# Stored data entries
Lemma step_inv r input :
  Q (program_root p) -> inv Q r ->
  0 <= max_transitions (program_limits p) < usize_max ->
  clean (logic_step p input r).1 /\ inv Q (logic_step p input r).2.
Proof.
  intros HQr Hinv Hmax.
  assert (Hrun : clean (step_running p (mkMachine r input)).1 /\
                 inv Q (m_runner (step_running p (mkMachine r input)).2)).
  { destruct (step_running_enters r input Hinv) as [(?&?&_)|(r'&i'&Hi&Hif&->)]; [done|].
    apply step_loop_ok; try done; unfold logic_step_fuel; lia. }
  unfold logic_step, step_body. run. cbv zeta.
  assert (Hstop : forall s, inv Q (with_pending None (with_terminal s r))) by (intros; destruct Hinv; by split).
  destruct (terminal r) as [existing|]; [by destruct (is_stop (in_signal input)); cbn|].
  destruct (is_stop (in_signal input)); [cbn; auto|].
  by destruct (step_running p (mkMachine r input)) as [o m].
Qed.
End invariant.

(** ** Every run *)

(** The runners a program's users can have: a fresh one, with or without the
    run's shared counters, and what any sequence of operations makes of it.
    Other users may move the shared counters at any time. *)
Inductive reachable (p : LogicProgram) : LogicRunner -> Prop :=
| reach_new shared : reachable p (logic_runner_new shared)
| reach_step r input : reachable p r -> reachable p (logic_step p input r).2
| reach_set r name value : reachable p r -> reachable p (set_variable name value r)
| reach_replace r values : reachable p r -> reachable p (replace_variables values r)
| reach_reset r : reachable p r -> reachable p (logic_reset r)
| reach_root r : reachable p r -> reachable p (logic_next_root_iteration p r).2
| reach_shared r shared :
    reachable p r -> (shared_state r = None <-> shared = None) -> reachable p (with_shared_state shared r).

# About this exercise
Using the data above, extract exactly the lines from the one that holds "destruct (is_stop (in_signal input)); [cbn;" to the one that holds "name value r)", both ends included, and no others.

# Answer to the problem
  destruct (is_stop (in_signal input)); [cbn; auto|].
  by destruct (step_running p (mkMachine r input)) as [o m].
Qed.
End invariant.

(** ** Every run *)

(** The runners a program's users can have: a fresh one, with or without the
    run's shared counters, and what any sequence of operations makes of it.
    Other users may move the shared counters at any time. *)
Inductive reachable (p : LogicProgram) : LogicRunner -> Prop :=
| reach_new shared : reachable p (logic_runner_new shared)
| reach_step r input : reachable p r -> reachable p (logic_step p input r).2
| reach_set r name value : reachable p r -> reachable p (set_variable name value r)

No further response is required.